Banyak yang mencurigai sisi gelap media sosial ini selama bertahun-tahun. Tetapi sebuah studi menarik pada tahun 2015, oleh University of Missouri, tampaknya menemukan beberapa daging di tulang.

"Jika Facebook digunakan untuk melihat seberapa baik seorang kenalan secara finansial atau seberapa bahagia seorang teman lama dalam hubungannya - hal-hal yang menyebabkan kecemburuan di antara pengguna - penggunaan situs ini dapat menyebabkan perasaan depresi.

Kami menemukan bahwa jika pengguna Facebook merasa iri dengan aktivitas dan gaya hidup teman-teman mereka di Facebook, mereka lebih cenderung melaporkan perasaan depresi. "

Namun perlu diingat bahwa media sosial juga telah membuka banyak pintu untuk membuat koneksi yang berguna dalam hidup Anda. Situs yang lebih berorientasi profesional seperti LinkedIn telah membuat pembangunan koneksi lebih mudah dari sebelumnya.

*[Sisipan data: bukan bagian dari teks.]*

Lemma restart_reads_back r : restart_ok r = true -> exists t, emits (write_restart r) t /\ reads read_restart r t.
Proof.
  destruct r as [kind interface count]. unfold restart_ok, write_restart, in_range. cbn [br_kind br_interface br_count]. rewrite !andb_true_iff.
  intros [[Hi Hk] [H0 H1]]. unbool. destruct interface as [s|]; [|done]. apply name_ok_plain in Hi.
  destruct (word_back _ _ backend_kind_lawful Hk) as (w & Hw & Hp & Hf). unfold ObservedOps.backend_kind_name. rewrite Hw.
  exists (JArray [JString w; JString s; JNumber (num count)]). split.
  - apply emits_array. do 2 (constructor; [by apply emits_string|]). constructor; [|constructor]. apply emits_int. unfold INT64_MIN, INT64_MAX. lia.
  - intros d i key grant n Hg Hv. unfold read_restart.
    pose proof (at_lookup_array _ _ _ _ 0 Hv) as V0. pose proof (at_lookup_array _ _ _ _ 1 Hv) as V1. pose proof (at_lookup_array _ _ _ _ 2 Hv) as V2.
    cbn [lookup list_lookup] in V0, V1, V2.
    rewrite (type_lookup _ _ _ _ Hv), bool_decide_eq_true_2, (count_lookup _ _ _ _ Hv) by done. change (zlen [JString w; JString s; JNumber (num count)] =? 3) with true. cbn [negb orb].
    unfold bind. destruct (string_of_reads w Hp _ _ _ grant n Hg V0) as [n1 ->]. unfold from_words. cbn [set_from backend_kind_set] in Hf. rewrite Hf. cbn [ret].
    unfold ret. destruct (string_of_reads s Hi _ _ _ grant n1 Hg V1) as [n2 ->]. cbv zeta.
    rewrite (type_lookup _ _ _ _ V2), (int_lookup _ _ _ _ _ V2), num_int, bool_decide_eq_true_2 by (done || unfold INT64_MIN, INT64_MAX; lia). cbn [from_option id negb orb].
    rewrite (proj2 (Z.ltb_ge _ _)), (proj2 (Z.ltb_ge _ _)) by lia. by eexists.
Qed.

(** ** The whole record *)

(** A text the writer built and laid out is the text of what it stands for. *)
Lemma laid_out_text writer_ok limit calls tree out :
  0 <= limit < 2 ^ 30 -> emits calls tree -> write_done (write_calls writer_ok (write_init (buf_init limit)) calls) = true ->
  json_pretty writer_ok (buf_text (w_buf (write_calls writer_ok (write_init (buf_init limit)) calls))) (buf_init 0) = (true, out) ->
  b_failed out = false -> ref_parse (b_bytes out) = inr tree.
Proof.
  intros Hlim He Hd Hp Hf. destruct (writer_reads_back writer_ok limit _ Hlim (proj1 He) Hd) as (t & cap & Hdesc & Hb & _).
  pose proof (described_fits _ _ Hdesc) as Hfits. pose proof (emits_described _ _ _ He Hdesc) as ->. rewrite (proj1 (done_text _ Hd)), Hb in Hp.
  pose proof (pretty_prints writer_ok tree (buf_init 0) Hfits (buf_init_wf 0 ltac:(unfold SIZE_MAX; lia))) as Hprint.
  rewrite Hp in Hprint. destruct Hprint as (_ & Hb' & Hparse & _). specialize (Hb' Hf). change (b_bytes (buf_init 0)) with (@nil byte) in Hb'.
  by rewrite Hb'.
Qed.

Lemma objects_back l : forallb object_ok l = true -> exists t, emits (in_array (map write_object_of l)) t /\ reads read_objects l t.
Proof. apply (list_of_back true read_object), object_reads_back. Qed.

Lemma restarts_back l : forallb restart_ok l = true -> exists t, emits (in_array (map write_restart l)) t /\ reads read_restarts l t.
Proof. apply (list_of_back true read_restart), restart_reads_back. Qed.

Lemma hooks_back l : forallb hook_ok l = true -> exists t, emits (in_array (map write_hook l)) t /\ reads read_hook_state l t.
Proof. apply (list_of_back true read_hook), hook_reads_back. Qed.

Section Owned.
Context {I : Inet}.

Lemma backends_back l : forallb (type_ok observed_backend_type) l = true -> exists t, emits (observed_backends_write l) t /\ reads observed_backends_read l t.
Proof. apply elements_roundtrip, observed_backend_lawful. Qed.

Lemma applied_dns_back l : forallb (type_ok applied_dns_type) l = true -> exists t, emits (applied_dns_write l) t /\ reads applied_dns_read l t.
Proof. apply elements_roundtrip, observed_applied_dns_lawful. Qed.

Definition owned_ok (o : owned_state) : bool :=
  forallb name_ok (ow_created_links o) && forallb object_ok (ow_addresses o) && forallb object_ok (ow_routes o) &&
  forallb (type_ok observed_backend_type) (ow_backends o) && forallb restart_ok (ow_backend_restarts o) &&
  forallb (type_ok applied_dns_type) (ow_dns o) && forallb name_ok (ow_forwarding o) && forallb name_ok (ow_privacy o) &&
  forallb name_ok (ow_accept_ra o) && forallb hook_ok (ow_hook_state o) && forallb name_ok (ow_qdisc o) && forallb name_ok (ow_ingress o).

(** The record with the boot it is written on. *)
Definition stamped (boot : option (list byte)) (o : owned_state) : owned_state :=
  OwnedState (Some (default [] boot)) (ow_created_links o) (ow_addresses o) (ow_routes o) (ow_backends o) (ow_backend_restarts o) (ow_dns o)
    (ow_forwarding o) (ow_privacy o) (ow_accept_ra o) (ow_hook_state o) (ow_qdisc o) (ow_ingress o).

Lemma boot_reads s : plain s -> reads (fun d n => bind (string_of d n) (fun s => ret (Some s))) (Some s) (JString s).
Proof. intros Hs d i key grant n Hg Hv. unfold bind. destruct (string_of_reads s Hs d i key grant n Hg Hv) as [n' ->]. by eexists. Qed.

Ltac read_or Hg Hv name Hr :=
  lazymatch type of Hv with value_at ?d ?i ?key (JObject ?l) =>
    lazymatch goal with |- context [bind (member_or _ _ _ _ ?absent) _ ?grant ?n] =>
      let n' := fresh "n" in unfold bind at 1;
      destruct (member_or_reads _ d i key l name absent _ _ grant n Hg Hv eq_refl Hr) as [n' ->]
    end
  end.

Tetapi bahkan di sini Anda mungkin merasakan kecemasan profesional karena rekan-rekan Anda tampaknya maju saat Anda menginjak air. Ini adalah emosi manusia yang sepenuhnya alami tetapi yang harus dijaga.

Jadi, setidaknya di tiga area yang disorot di atas, teknologi mungkin sangat memengaruhi kesehatan mental kolektif kita. Tetapi ini tidak berarti bahwa teknologi secara keseluruhan buruk bagi kita dalam jangka panjang.

Tapi generasi muda tampaknya datang dengan gagasan "memutuskan hubungan dari jaringan". Mungkin kita akan melihat pukulan balik besar ke media sosial dan internet oleh pengguna karena mereka menyadari bahwa dunia nyata tidak terlalu membosankan.

Mungkin kita perlu mempelajari kembali ajaran dari masa lalu. "Semuanya secukupnya" seperti kata pepatah.


Tonton videonya: Self Development Webinar COVID-19 Essentials: When Things Go Wrong, Just be Strong (Desember 2021).